I recently just finished a really great book by Ronald Rolheiser, The Restless Heart: Finding Our Spiritual Home in Times of Loneliness. In one section of the book Rolheiser writes about a conversation he had with a nun. In that conversation the nun said the following:
“my vocation is, at each moment, to make the person in front of me the most important person in my life!”
I’ve been thinking a lot about what the nun said to Rolheiser, and wondering if I do that myself with those I encounter. We have all experienced (at least I hope so) what it feels like when someone is really paying attention to us…free of distraction. We have that feeling as if everything else has fallen away (all the noises, background conversations, etc.), and we become, if only for a moment, the most important thing to that person.
It sounds easy, but this is not easy to do. We live in a culture that finds it very hard to focus on the people directly in front of us. We are always wondering about who is texting/calling us as our phone vibrates in our pocket. We are wondering what latest news has come across the wire. We stare past people in church, wondering if someone more exciting is available to talk to during greeting time.
There is no secret formula to making the person in front of us the most important person at that moment. But I think it involves several things (that I know of), and probably lots of other things (that I’m unaware of). Here are some things/reminders that I try to keep in mind:
- Cutting out distractions. When I’m with people, I try to limit, or eliminate the distractions so that that person in front of me becomes the most important person to me. For me that means turning off my phone/closing my laptop/turning off the TV or radio during conversations with others. This was/is a difficult practice.
- Reminding myself that my encounters with others are a gift–it is a divine encounter, not experienced elsewhere. I love Martin Buber’s I-Thou relationship, and how Aubrey Hodes summarizes some of it here: When a human being turns to another as another, as a particular and specific person to be addressed, and tries to communicate with him through language or silence, something takes place between them which is not found elsewhere in nature. Buber called this meeting between men the sphere of the between.
- We have a better sense of self, and who we “truly” are when it is reflected back through another person, rather than through a self-construct we have built ourselves. We often spend countless hours constructing another self (via technology, superficial relationships, lies, degrees, awards, money, fame, etc.), but someone we truly devote our energy, focus and time to (as if they are the most important person) can truly liberate us in many ways. I think we often avoid doing this practice for out of fear that we may be exposed.

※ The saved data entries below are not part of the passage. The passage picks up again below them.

(** * docker-connector: the resolution-and-handoff workflow of [main.go]

    A shallow embedding of [getECSTask], [getEC2InstanceID], [getContainerID],
    [startSSMSession] and the retry loop of [main], over an explicit model of
    the collaborators the program talks to (the ECS control plane, the clock,
    the pseudo-random source of [math/rand] and the spawned [aws] process). *)

From Stdlib Require Import String Ascii List ZArith Bool Lia.
Import ListNotations.

Local Open Scope string_scope.
Local Open Scope list_scope.
Local Open Scope Z_scope.

(** ** Values of the Go program *)

(** A Go [error] built by [fmt.Errorf] is observed through its message. *)
Definition error : Type := string.

(** A function returning [(value, error)]: the value, or the non-nil error. *)
Inductive result (A : Type) : Type :=
| Ok (a : A)
| Err (e : error).
Arguments Ok {A} a.
Arguments Err {A} e.

(** The call results of the SDK, [(output, err)]: [inl output] when [err] is
    nil, [inr err] otherwise. *)
Definition sdk (A : Type) : Type := (A + error)%type.

(** The SDK's [types.Container], [types.Task] and [types.ContainerInstance]
    are declared outside the repository; the records keep the fields [main.go]
    reads.  The program dereferences each of the four string fields
    ([*container.Name], [*container.RuntimeId], [*containerInstanceArn],
    [*selectedInstance.Ec2InstanceId]): they are pointers to strings, and
    [None] is the nil pointer of a field that the answer leaves out (the host
    reference of a task that runs on no container instance, the runtime
    identifier of a container that has not started). *)
Module types.
Inductive DesiredStatus : Type :=
| DesiredStatusRunning
| DesiredStatusPending
| DesiredStatusStopped.

Record Container : Type :=
  { Name : option string; RuntimeId : option string }.

Record Task : Type :=
  { ContainerInstanceArn : option string; Containers : list Container }.

Record ContainerInstance : Type := { Ec2InstanceId : option string }.
End types.

(** The inputs and outputs of the three control-plane operations used. *)
Module ecs.
Record ListTasksInput : Type :=
  { lt_Cluster : string;
    lt_ServiceName : string;
    lt_DesiredStatus : types.DesiredStatus }.
Record ListTasksOutput : Type := { TaskArns : list string }.

Record DescribeTasksInput : Type :=
  { dt_Cluster : string; dt_Tasks : list string }.
Record DescribeTasksOutput : Type := { Tasks : list types.Task }.

Record DescribeContainerInstancesInput : Type :=
  { dci_Cluster : string; dci_ContainerInstances : list string }.
Record DescribeContainerInstancesOutput : Type :=
  { ContainerInstances : list types.ContainerInstance }.
End ecs.

(** The caller identity printed by [validateAWSCredentials]. *)
Record CallerIdentity : Type :=
  { Arn : string; Account : string; UserId : string }.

- To be truly present to another person I think requires the practice of “simply noticing.” I’m currently in a course/coaching program that trains therapists, executives and other professionals to be better at their craft, and one of the things that has resonated with me is this concept. “To simply notice is to be aware–to pay attention. Simply noticing has nothing to do with asking yourself why you are the way you are, although these answers may become obvious to you as you learn to simply notice your being you. (Taming Your Gremlin by Rick Carson, pp. 26). The more I “simply notice” and pay attention to what is going on around me, the more I able to focus myself on those that I encounter. I think we spend a lot of time unaware of our behavior, and not noticing how we interact. I’m trying to change that in my own life.
These are some things/reminders that I keep in mind as I try to practice the vocation of making the person in front of me the most important person.
Have you found anything helpful to you as you try to do this in your own life?